Recently, I drove to Pennsylvania and tracked down everything from those homemade sweaters to the Neighborhood of Make Believe. (Don’t miss the full list of places at the bottom of the article.)
Mister Rogers’ Neighborhood was produced in Pittsburgh, at the local PBS affiliate, WQED. The studio wasn’t big enough to do an entire episode so they shot it in segments. They would tape the puppet segments in the castle, tree, clock and other notable “make believe” scenes in one day. Then, they’d paint the floor and film the scenes in Mr. Roger’s living room and kitchen on another day.
Karen Myers who handles communications at the Fred Rogers Center, recalls being in the studio shortly after the program wrapped its 31st season and final episode. “I remember looking down, wondering how many hundreds of layers of paint must be on the floor, knowing they just kept painting and repainting every week, over and over all those years.”
These days the refurbished production space can be rented for a special occasion as The Studio on Fifth, where its website promises “anything is possible”.
The inevitable question of what to do with over 30 years of props, puppets and set pieces prompted most of the materials to be donated around town. The Children’s Museum of Pittsburgh, The Heinz History Center and even the Pittsburgh Airport has memorabilia from the sound stage.
Most of the scripts, handwritten notes, photos, and even fan letters wound up in the Fred Rogers Archive at Saint Vincent College in Latrobe. There are more than 16,000 pieces of material related to Roger’s personal and professional life on site. “I think people are really surprised that we have all of the fan mail” says archivist Emily Uhrin. “So far, we have at least 50 big boxes full of letters and Fred personally responded to each one of them.”
Fred McFeely Rogers was born in Latrobe, a small community about an hour south east of Pittsburgh. His long ties to Saint Vincent College helped secure the location of his archive and the Fred Rogers Center which was established in 2003. The center has a public exhibit which displays the original main puppets from Mister Rogers’ Neighborhood – including King Friday, X The Owl, Queen Sarah, Lady Elaine and Daniel The Tiger. The exhibit also displays some of Fred’s sweaters, hand sewn by his mother, and of course, the Neighborhood Trolley.
Rogers passed away shortly before the center was off and running. Sadly, he was never able to enjoy a living room space that was designed for him where he could greet and visit with guests. The space, not part of the public exhibit, houses the piano he used to compose all of his songs used on the show.

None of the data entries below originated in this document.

(** * run_evaluation.py: the sycophancy evaluation runner

    A shallow embedding of [SycophancyEvaluator] (src/run_evaluation.py)
    and the properties of its run loop and of its two output documents.

    Python objects are modelled as follows.
    - A prompt pair (a JSON object read by [json.load]) is a finite map from
      field names to strings; subscripting a missing key raises [KeyError].
    - A result record (a dict literal built by the loop) is an association
      list, which keeps the insertion order [json.dump] writes.
    - Everything outside the process lives in a [World]: the environment
      variables, the prompt files on disk, the remote service, the wall
      clock, and the trace of the effects performed so far. The clock moves
      while a service call is pending: a reply comes with the time at which
      the call returned, and a call event records the time at which it was
      invoked.
    - A method is a function in the monad [M]: it takes the world, and gives
      back the world together with a value or the exception it raised.
    - The structured output is the JSON value handed to [json.dump]; the
      tabular output is the list of rows handed to the [csv] writer. The
      text encodings of both (indentation, quoting) are not modelled, and
      neither is what the script prints to the console. *)

From Stdlib Require Import NArith ZArith List String Ascii Lia.
From stdpp Require Import base option list strings gmap.

Open Scope string_scope.
Open Scope list_scope.

(** ** Wall clock values *)

Module Datetime.

(** A naive [datetime.datetime] object; Python keeps every field in range
    (year 1..9999, microsecond below 1000000), and the years a clock gives
    have four digits. *)
Record datetime := mk {
  year : N; month : N; day : N;
  hour : N; minute : N; second : N;
  microsecond : N
}.

Definition digit (n : N) : ascii := ascii_of_N (48 + n mod 10).

(** [pad w n]: the last [w] decimal digits of [n], zero filled ("%0wd"). *)
Fixpoint pad (w : nat) (n : N) : string :=
  match w with
  | O => ""
  | S w' => pad w' (n / 10) +:+ String (digit n) ""
  end.

(** [d.strftime("%Y%m%d_%H%M%S")] *)
Definition strftime_run (d : datetime) : string :=
  pad 4 (year d) +:+ pad 2 (month d) +:+ pad 2 (day d) +:+ "_" +:+
  pad 2 (hour d) +:+ pad 2 (minute d) +:+ pad 2 (second d).

(** [d.isoformat()]: the fraction is printed only when it is not zero. *)
Definition isoformat (d : datetime) : string :=
  pad 4 (year d) +:+ "-" +:+ pad 2 (month d) +:+ "-" +:+ pad 2 (day d) +:+ "T" +:+
  pad 2 (hour d) +:+ ":" +:+ pad 2 (minute d) +:+ ":" +:+ pad 2 (second d) +:+
  (if (microsecond d =? 0)%N then "" else "." +:+ pad 6 (microsecond d)).

End Datetime.

Import Datetime.

(** ** Values written to disk *)

(** The part of JSON the evaluator writes. *)
#[warnings="-register-all"]
Inductive json :=
| JStr (s : string)
| JNum (n : nat)
| JArr (items : list json)
| JObj (members : list (string * json)).

(** A dict with string keys, in insertion order. *)
Definition dict_get {A} (d : list (string * A)) (k : string) : option A :=
  snd <$> List.find (fun kv => String.eqb (fst kv) k) d.

Definition dict_keys {A} (d : list (string * A)) : list string := fst <$> d.

Definition jget (k : string) (j : json) : option json :=
  match j with
  | JObj members => dict_get members k
  | _ => None
  end.

Definition jkeys (j : json) : list string :=
  match j with
  | JObj members => dict_keys members
  | _ => []
  end.

Inductive Artifact :=
| JsonFile (doc : json)
| CsvFile (rows : list (list string)).

(** ** The world outside the process *)

(** How one call to [client.messages.create(...).content[0].text] ends. *)
Inductive ServiceOutcome :=
| Text (s : string)         (* the text of the first content block *)
| Failed (msg : string)     (* an [Exception] [e], with [str(e) = msg] *)
| Interrupt.                (* a [BaseException] that is no [Exception]:
                               [KeyboardInterrupt], [SystemExit] *)

Record Reply := mkReply {
  outcome : ServiceOutcome;
  returned_at : datetime    (* the wall clock when the call comes back *)
}.

(** The service as an oracle: the reply to the [n]-th call ever made, given
    the model, the prompt and the token budget of that call. *)
Definition Service := nat → string → string → nat → Reply.

(** What [json.load] makes of a file that exists. *)
Inductive FileState :=
| NotJson
| Parsed (data : gmap string (list (gmap string string))).

Inductive Event :=
| EvMkdir (path : string)
| EvRead (path : string)
| EvCall (at_time : datetime) (model prompt : string) (max_tokens : nat)
| EvWrite (path : string) (content : Artifact).

Record World := mkWorld {
  environ : gmap string string;   (* [os.environ], after [load_dotenv()] *)
  files : gmap string FileState;  (* the prompt files on disk *)
  remote : Service;
  clock : datetime;               (* what [datetime.now()] returns now *)
  trace : list Event              (* the effects so far, oldest first *)
}.

Definition is_call (e : Event) : bool :=
  match e with EvCall _ _ _ _ => true | _ => false end.

Definition is_write (e : Event) : bool :=
  match e with EvWrite _ _ => true | _ => false end.

Definition calls (t : list Event) : list Event := List.filter is_call t.
Definition writes (t : list Event) : list Event := List.filter is_write t.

One question everyone always asks is if Mr. Rogers was the same on camera as he was off camera. “I’ve been handling the archives for ten years and I’ve yet find anything shocking.” sayd Uhrin. “Fred was the same kind man whether he was on TV or on the street.”
WATCH: On this episode of The Roundabout, Bill Clevlen visits the Fred Rogers Center in Latrobe, PA including a behind-the-scenes look at the Fred Rogers Archive which houses puppets, scripts and even Fred’s piano where he wrote and performed all of his songs.
Where To Find Mr. Rogers
-A Fred Rogers Statue on a park bench, and a historical marker is located at the James H. Rogers Memorial Park.
-A collection of sweaters, puppets, and the original Neighborhood Trolley is on the second floor of the Fred Rogers Center at Saint Vincent College. It’s free and open to the general public.
-The grave site of Fred Rogers is located about a mile from the college at Unity Cemetery.
– The Heinz History Center has a great permanent exhibit dedicated to Rogers on the 4th floor. You’ll find King Friday’s castle, the tree where X the owl lived, and even Mr. McFeely’s bicycle. The exhibit also has the set where Mr. Rogers began each program that includes the door he walked through, the bench he sat on to change his shoes and the closet where he’d store his sweaters.
-The Children’s Museum of Pittsburgh has a small collection of Mr. Roger’s memorabilia.
-Pittsburgh International Airport has a kiosk with a red sweater worn by Rogers, a replication of the trolley and a pair of his shoes.
– The Idlewild Theme Park has a “Neighborhood of Make Believe” section that takes guests around on a life size trolley!
-A large statue depicting Mr. Rogers is located downtown between Heinz Field and the Ohio River.
-WQED TV is the television station where the show was produced.